First, Congress should center the statute on core national defense outcomes while preserving narrow, clearly defined emergency flexibility. The guiding test for any project should be simple: Does it expand domestic capacity that the joint force actually needs, or harden a critical node whose loss would impair warfighting or deterrence? If the answer is no, the DPA is the wrong vehicle. Legislation should tighten statutory language around the definition of national defense, and require determinations to map to a published sector plan or validated requirement.

Second, the executive branch should use the tools Congress has already written into law. The default to using grants reflects administrative convenience, not strategic logic. Title III’s comparative advantage is leverage: loan guarantees that pull private capital into capital-intensive manufacturing, as well as purchases and purchase commitments that close demand risk and propel firms from prototype to production. Today, given the new authorities of the Office of Strategic Capital, the reality is that the DPA will use loans less, since OSC is specifically designed for this type of credit program. But these two organizations need to align. The DoD should use purchase commitments and the DPA’s (relative) multiyear spending authorities to make a difference. 

Third, related to the issue of alignment, the DPA should make strategic sense. Today’s alphabet soup—DPA Title III, IBAS, OSC, and service-level initiatives—confuses industry (as well as many in government) and dilutes the act’s impact. DoD should lead an effort to create integrated sector playbooks (e.g., on energetics, castings/forgings, naval shipbuilding suppliers, microelectronics, critical minerals) that explain the demand signal, the bottlenecks, the regulatory path, and the combined use of Title I, III, and VII authorities plus non-DPA tools. Where permitting is a constraint, dollars should be paired with permitting timelines and agency accountability.

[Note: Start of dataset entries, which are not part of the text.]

(* ===== verification/Entries.v ===== *)
(** initium/src/entries.rs: which of the 512 level 4 page table entries of the
    kernel's address space are in use, and the reservation of free ones.

    An [Entries] value is the [entry_state] array.  Each level 4 entry covers
    2^39 bytes of virtual addresses, so reserving entries reserves address
    ranges; the theorems state that reservations never overlap each other, a
    marked segment, or entry 0. *)

From S2P Require Import Prelude X86.

(** * kernel.rs: VirtualAddressOffset

    The offset added to every virtual address of the kernel file, an [i128]. *)

Module VirtualAddressOffset.
Record t := mk { virtual_address_offset : Z }.

Definition zero : t := mk 0.

(** [Add<u64>]: the sum is computed in [i128] and must be a [u64]. *)
Definition add (self : t) (offset : Z) : outcome Z :=
  let s := virtual_address_offset self + offset in
  if (0 <=? s) && (s <? u64_size) then Ret s
  else Panic "called `Result::unwrap()` on an `Err` value: TryFromIntError".

Lemma add_ok self offset :
  0 <= virtual_address_offset self + offset < u64_size ->
  add self offset = Ret (virtual_address_offset self + offset).
Proof.
  intros H. unfold add. cbv zeta. case_tests; simpl; try lia; done.
Qed.

Lemma add_inv self offset v :
  add self offset = Ret v ->
  v = virtual_address_offset self + offset /\ 0 <= v < u64_size.
Proof. unfold add. cbv zeta. case_tests; simpl; intros [= <-]; lia. Qed.
End VirtualAddressOffset.

Record Entries : Type := mkEntries { entry_state : list bool }.

(** [const LEVEL_4_SIZE] *)
Definition LEVEL_4_SIZE : Z := 4096 * 512 * 512 * 512.

Definition Entries_new : Entries :=
  mkEntries (<[0%nat := true]> (replicate 512 false)).

Definition mark_p4_index_as_used (self : Entries) (p4_index : Z) : outcome Entries :=
  st ← array_set (entry_state self) p4_index true;
  Ret (mkEntries st).

(** [slice::windows(n)], which panics for [n = 0]. *)
Definition windows {A} (n : nat) (l : list A) : outcome (list (list A)) :=
  if decide (n = 0%nat) then Panic "window size must be non-zero"
  else Ret ((fun i => take n (drop i l)) <$> seq 0 (S (length l) - n)).

(** [enumerate().filter(all unused).map(index)] *)
Definition unused_indices (ws : list (list bool)) : list nat :=
  fst <$> filter (fun iw => forallb negb (snd iw) = true) (imap pair ws).

(** [u64::is_power_of_two] *)
Definition is_power_of_two (n : Z) : bool := (0 <? n) && (n =? 2 ^ Z.log2 n).

Section Operations.
Context {X : X86_64} {P : Profile}.

Definition mark_range_as_used (self : Entries) (address size : Z) : outcome Entries :=
  start ← VirtAddr_new address;
  end_ ← VirtAddr_add start size;
  end_inclusive ← VirtAddr_sub end_ 1;
  let start_page := Page_containing_address Size4KiB start in
  let end_page_inclusive := Page_containing_address Size4KiB end_inclusive in
  foldM (fun st p4_index =>
           i ← PageTableIndex_new p4_index; mark_p4_index_as_used st i)
    (range_incl (Page_p4_index start_page) (Page_p4_index end_page_inclusive)) self.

Fourth, improve transparency and accountability into DPA funding decisions. The Trump team at DoD can start by commissioning an assessment of the past decade of DPA funding. Instead of asking agencies to conduct yet another sectoral assessment, resources should be used to assess the impact of at least one sector where DPA grants funded programs to understand outcomes. And going forward, DoD should create a template for future assessments, starting with an easy-to-understand public DPA Dashboard that tracks milestones and outputs. Money out the door is not a metric: wafers, motors, hulls, skilled workers, and cycle-time reductions are.

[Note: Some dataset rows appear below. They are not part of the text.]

(** One iteration of the loop: the assertions hold exactly when the kernel
    fits, and then the pieces of the region are appended. *)
Lemma map_descriptor_spec self ks kl cap out buf d :
  region_ok d -> 0 <= ks -> 0 <= kl -> ks + kl < u64_size ->
  holds cap out buf ->
  (length (out ++ keep (pieces (next_frame self) ks (ks + kl) d)) <= cap)%nat ->
  (kernel_fits (next_frame self) ks (ks + kl) d ->
     exists buf', map_descriptor self ks kl buf d = Ret buf' /\
       holds cap (out ++ keep (pieces (next_frame self) ks (ks + kl) d)) buf') /\
  (~ kernel_fits (next_frame self) ks (ks + kl) d ->
     exists m, map_descriptor self ks kl buf d = Panic m).
Proof.
  intros Hd Hks Hkl Hov Hh Hcap.
  pose proof (ok_limit _ Hd). pose proof (ok_base _ Hd). pose proof (ok_size _ Hd).
  assert (Hrun : map_descriptor self ks kl buf d =
    (r ← region_kind_and_start self d (base d) (limit d) buf;
     let '(k, s, b) := r in
     if bool_decide (k = Usable) && (ks <? limit d) && (s <? ks + kl) then
       _ ← assert_that (s <=? ks) "region overlaps with kernel, but kernel begins before region";
       _ ← assert_that (ks + kl <=? limit d)
             "region overlaps with kernel, but region ends before kernel";
       foldM (fun buf r => add_region r buf)
         [mkMemoryRegion s ks k; mkMemoryRegion ks (ks + kl) Bootloader;
          mkMemoryRegion (ks + kl) (limit d) k] b
     else foldM (fun buf r => add_region r buf) [mkMemoryRegion s (limit d) k] b)).
  { unfold map_descriptor. rewrite (ok_start _ Hd), bind_Ret, (ok_len _ Hd), bind_Ret.
    rewrite phys_add_ok, bind_Ret by (unfold limit in *; lia).
    change (base d + size d) with (limit d).
    destruct (region_kind_and_start _ _ _ _ _) as [[[k s] b]|m|]; simpl; [|done|done].
    rewrite u64_add_ok by lia. simpl.
    destruct (_ && _); [|by destruct (add_region _ _)].
    do 2 (destruct (assert_that _ _); simpl; [|done|done]).
    do 3 (destruct (add_region _ _) as [?|?|]; simpl; try done). }
  rewrite Hrun, region_kind_and_start_spec by done. clear Hrun.
  unfold kernel_fits, pieces, kernel_split in *.
  destruct (usable_from (next_frame self) d) as [s|] eqn:Hs.
  2: { rewrite bind_Ret. rewrite bool_decide_false by (by destruct (region_kind d)).
    split; [intros _|intros Hn; exfalso; by apply Hn].
    by apply add_regions_spec. }
  rewrite keep_app, app_assoc in *.
  destruct (add_regions_spec cap out buf
    (if base d <? s then [mkMemoryRegion (base d) s Bootloader] else []) Hh) as (b1 & Hb1 & Hh1).
  { rewrite length_app in Hcap. lia. }
  rewrite Hb1, bind_Ret. simpl.
  destruct (Z.ltb_spec ks (limit d)), (Z.ltb_spec s (ks + kl)); simpl;
    (split; [intros Hfit|intros Hnfit]);
    try (by apply (add_regions_spec cap _ b1 [mkMemoryRegion s (limit d) Usable]));
    try (exfalso; apply Hnfit; intros s' [= <-]; lia).
  - destruct (Hfit s eq_refl) as [Hf1 Hf2]; [done|done|].
    destruct (Z.leb_spec s ks), (Z.leb_spec (ks + kl) (limit d)); try lia. simpl.
    apply (add_regions_spec cap _ b1 [_; _; _]); done.
  - destruct (Z.leb_spec s ks); [|simpl; eauto].
    destruct (Z.leb_spec (ks + kl) (limit d)); [|simpl; eauto].
    exfalso. apply Hnfit. intros s' [= <-]. lia.
Qed.

Lemma assume_init_spec (out : list MemoryRegion) : assume_init (Some <$> out) = Ret out.
Proof.
  unfold assume_init.
  induction out as [|r out IH]; [done|]. rewrite fmap_cons. simpl. by rewrite IH.
Qed.

Lemma construct_loop self ks kl cap l out buf :
  Forall region_ok l -> 0 <= ks -> 0 <= kl -> ks + kl < u64_size ->
  holds cap out buf -> (length (out ++ map_of (next_frame self) ks (ks + kl) l) <= cap)%nat ->
  (Forall (kernel_fits (next_frame self) ks (ks + kl)) l ->
   exists buf', foldM (map_descriptor self ks kl) l buf = Ret buf' /\
     holds cap (out ++ map_of (next_frame self) ks (ks + kl) l) buf') /\
  (Exists (fun d => ~ kernel_fits (next_frame self) ks (ks + kl) d) l ->
   (forall d, d ∈ l -> kernel_fits (next_frame self) ks (ks + kl) d \/
      ~ kernel_fits (next_frame self) ks (ks + kl) d) ->
   exists m, foldM (map_descriptor self ks kl) l buf = Panic m).
Proof.
  intros Hok Hks Hkl Hov. revert out buf.
  induction Hok as [|d l Hd _ IH]; intros out buf Hh Hcap.
  - split; [|by intros ?%Exists_nil]. intros _. exists buf. by rewrite app_nil_r.
  - rewrite map_of_cons, app_assoc in Hcap.
    destruct (map_descriptor_spec self ks kl cap out buf d Hd Hks Hkl Hov Hh) as [Hyes Hno].
    { rewrite length_app in Hcap. lia. }
    split.
    + intros [Hfit Hfits]%Forall_cons. destruct (Hyes Hfit) as (b1 & Hb1 & Hh1).
      rewrite map_of_cons, app_assoc. simpl. rewrite Hb1, bind_Ret. by apply IH.
    + intros Hex Hdec. simpl. destruct (Hdec d ltac:(set_solver)) as [Hfit|Hnfit].
      * destruct (Hyes Hfit) as (b1 & Hb1 & Hh1). rewrite Hb1, bind_Ret.
        apply (proj2 (IH _ b1 Hh1 Hcap)); [|intros; apply Hdec; set_solver].
        apply Exists_cons in Hex as [?|?]; done.
      * destruct (Hno Hnfit) as [m ->]. by exists m.
Qed.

Fifth, speed up DPA processes since time is a capability. Slow contracting and processes strand promising suppliers in the “valley of death.” Reauthorization should put speed on the clock. Agencies using DPA authorities need to publicize commercial-friendly deadlines and decision targets. DoD and other agencies using DPA authorities need to use transparent declination letters so that firms can course-correct, and create a small cadre of roving “tiger team” contracting officers who can surge when needed.

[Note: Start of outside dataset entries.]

(* ===== verification/Framebuffer.v ===== *)
(** nukleus/src/text_based_interface: drawing primitives on a linear
    framebuffer (framebuffer_writer.rs, primitive.rs, text_based_interface.rs).

    A buffer is the list of its bytes.  Each drawing routine is a function
    from buffer to buffer in the outcome monad: index arithmetic and slice
    writes may panic.  The two loops that are not counted, in [draw_line] and
    [draw_circle], run on fuel that FramebufferLine.v and FramebufferCircle.v
    show to be enough. *)

From S2P Require Import Prelude Synapse.

(** * primitive.rs *)

Record Point : Type := mkPoint { px : Z; py : Z }.

Inductive Primitive : Type :=
  | Line (a b : Point)
  | Quad (a b : Point)
  | Disk (a : Point) (r : Z)
  | Circle (a : Point) (r : Z)
  | Ellipse (a b : Point)
  | BezierQuad (a b c : Point)
  | BezierCubic (a b c d : Point).

(** * Single precision

    [z as f32] for an [isize], as the integer it is rounded to: 24 bits of
    significand, round to nearest, ties to even. *)
Definition round_half_even (n d : Z) : Z :=
  let q := n / d in
  let t := 2 * (n mod d) in
  if t <? d then q else if d <? t then q + 1 else if Z.even q then q else q + 1.

Definition f32_of_isize (z : Z) : Z :=
  if Z.abs z <? 2 ^ 24 then z
  else let e := Z.log2 (Z.abs z) - 23 in
       Z.sgn z * (round_half_even (Z.abs z) (2 ^ e) * 2 ^ e).

(** [f as isize], which saturates. *)
Definition isize_of_f32 (f : Z) : Z := Z.max isize_min (Z.min isize_max f).

(** * framebuffer_writer.rs *)

Record FramebufferWriter : Type := mkWriter { info : FramebufferInfo }.

Definition FramebufferWriter_new (i : FramebufferInfo) : FramebufferWriter := mkWriter i.

Section Drawing.
Context {P : Profile}.

(** [(x + ((height - 1) - y) * stride) * bytes_per_pixel + k] *)
Definition pixel_index (i : FramebufferInfo) (x y k : Z) : outcome Z :=
  h1 ← u64_sub (height i) 1;
  row ← u64_sub h1 y;
  off ← u64_mul row (stride i);
  cell ← u64_add x off;
  byte ← u64_mul cell (bytes_per_pixel i);
  u64_add byte k.

Definition put (i : FramebufferInfo) (x y k v : Z) (buffer : list Z) : outcome (list Z) :=
  j ← pixel_index i x y k; array_set buffer j v.

Definition draw_pixel (self : FramebufferWriter) (buffer : list Z) (x y : Z) (color : Color)
  : outcome (list Z) :=
  let i := info self in
  if (x <? width i) && (y <? height i) then
    if bool_decide (pixel_format i = Rgb) then
      buffer ← put i x y 0 (red color) buffer;
      buffer ← put i x y 1 (green color) buffer;
      put i x y 2 (blue color) buffer
    else
      buffer ← put i x y 0 (blue color) buffer;
      buffer ← put i x y 1 (green color) buffer;
      put i x y 2 (red color) buffer
  else Ret buffer.

(** [while x != x1 || y != y1 { .. }] *)
Fixpoint line_loop (fuel : nat) (self : FramebufferWriter) (color : Color)
    (x1 y1 sx sy dx dy : Z) (buffer : list Z) (x y err : Z) : outcome (list Z) :=
  if (x =? x1) && (y =? y1) then Ret buffer
  else match fuel with
  | O => OutOfFuel
  | S fuel =>
      buffer ← draw_pixel self buffer (as_usize x) (as_usize y) color;
      e2 ← isize_mul 2 err;
      s1 ← (if dy <=? e2 then
              err ← isize_add err dy; x ← isize_add x sx; Ret (err, x)
            else Ret (err, x));
      s2 ← (if e2 <=? dx then
              err ← isize_add (fst s1) dx; y ← isize_add y sy; Ret (err, y)
            else Ret (fst s1, y));
      line_loop fuel self color x1 y1 sx sy dx dy buffer (snd s1) (snd s2) (fst s2)
  end.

Sixth, Congress and the executive branch need to fix the DPA’s governance. FEMA’s legacy coordination role does not make sense. Policymakers should consider how to reinvigorate a board—perhaps co-chaired by DoD and OMB, and that includes Commerce/BIS, DOE, DHS, and Treasury—to set priorities, adjudicate conflicts, and publish quarterly scorecards. During World War II, this Defense Industrial Mobilization Board existed. Today the DPA authorized a Defense Production Act Committee—but this DHS-chaired interagency body is essentially moribund and does not provide the necessary strategic focus. We can do better. 

The United States has had the benefits of a focused DPA before. Reauthorization can restore that discipline. If Congress and the executive branch focus the mission, use the right tools, move faster, demand transparency, align programs, inject expertise, and rationalize governance, the DPA will once again be worthy of its name—a durable engine of American strategic depth.